A new bombshell report from the Government Accountability Office (GAO) details a long-running vulnerability in the Affordable Care Act exchanges, showing that weak verification controls continue to expose federal subsidies to significant fraud and abuse. 

“Preliminary results from GAO's ongoing covert testing suggest fraud risks in the advance premium tax credit (APTC) persist,” the report reads. “The federal Marketplace approved coverage for nearly all of GAO's fictitious applicants in plan years 2024 and 2025, generally consistent with similar GAO testing in plan years 2014 through 2016.”

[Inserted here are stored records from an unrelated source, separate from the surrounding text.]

Lemma finish_drain_ends s tokenID clientID :
  ClientProxyCount (core s) tokenID clientID = 0 →
  clientIsDraining (finish_drain s tokenID clientID) tokenID clientID = false.
Proof.
  intros Hc. unfold clientIsDraining, finish_drain, ClientDraining, FinishClientDrain. cbn.
  unfold ClientProxyCount in Hc. rewrite Hc. cbn. rewrite !bool_decide_false; [done|set_solver..].
Qed.

Lemma login_drain_end s now plain client :
  closed (fault s) = false → ClientProxyCount (core s) (c_TokenID client) (c_ClientID client) = 0 →
  (∀ c, clients (fault s) !! session_key plain client = Some c →
     fcl_draining c = true ∧ fcl_tokenID c = c_TokenID client ∧ fcl_clientID c = c_ClientID client) →
  clientIsDraining (rememberClient s now plain client true) (c_TokenID client) (c_ClientID client) = false.
Proof.
  intros Hcl Hcount Hsess. unfold rememberClient. fold (session_key plain client).
  assert (Hset : ∀ s' g, drains (g (fault s')) = drains (fault s') →
    clientIsDraining (set_fault s' g) (c_TokenID client) (c_ClientID client) =
    clientIsDraining s' (c_TokenID client) (c_ClientID client)).
  { intros s' g Hg. unfold clientIsDraining. cbn. by rewrite Hg. }
  destruct (clients (fault s) !! session_key plain client) as [c|] eqn:Hc.
  - destruct (Hsess c eq_refl) as (Hd & Ht & Hi). rewrite Hd, Hcl, Ht, Hi, Hcount. cbn [negb andb].
    rewrite bool_decide_true by done. rewrite Hset by done. by apply finish_drain_ends.
  - rewrite Hcl, Hcount. cbn [negb andb]. rewrite bool_decide_true by done.
    rewrite Hset by done. by apply finish_drain_ends.
Qed.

According to the report, GAO conducted undercover tests by creating fictitious applicants with fake identities and fraudulent or never-issued Social Security numbers to see how the federal Marketplace would respond. Over the past two years, 90% of those fake applicants were approved for subsidized coverage despite lacking required documentation. In plan year 2024, all four of GAO’s fabricated applicants were approved and received about $2,350 per month in subsidies paid to insurers, even though they failed to provide proof of Social Security numbers, citizenship, or income. GAO scaled up the test for 2025 to 20 fake applicants; 18 were still enrolled as of September 2025, generating more than $10,000 per month in subsidies

More broadly, GAO's preliminary analyses identified vulnerabilities related to potential SSN misuse and likely unauthorized enrollment changes in federal Marketplace data for plan years 2023 and 2024. Such issues can contribute to APTC that is not reconciled through enrollees' tax filings to determine the amount of premium tax credit for which enrollees were ultimately eligible. GAO's preliminary analysis of data from tax year 2023 could not identify evidence of reconciliation for over $21 billion in APTC for enrollees who provided SSNs to the federal Marketplace for plan year 2023. Unreconciled APTC may not necessarily represent overpayments, as enrollees who did not reconcile may have been eligible for the subsidy. However, it may include overpayments for enrollees who were not eligible for APTC.

A big problem with reconciling these Obamacare subsidies is when someone uses a Social Security number that doesn’t actually belong to the person getting the insurance. GAO’s early look at federal Marketplace data found more than 29,000 Social Security numbers in 2023 that showed over a full year of subsidized coverage. One number was used so many times that it totaled more than 26,000 days of insurance across more than 125 plans - the equivalent of more than 71 years of coverage tied to a single number.

The pattern continued in 2024, with nearly 66,000 Social Security numbers being linked to more than a year of subsidized coverage. This can result from identity theft, fake identities, or simple typing errors. According to the GAO, determining the true owner of a Social Security number can be complicated, so it’s examining these cases and other examples of overlapping coverage more closely.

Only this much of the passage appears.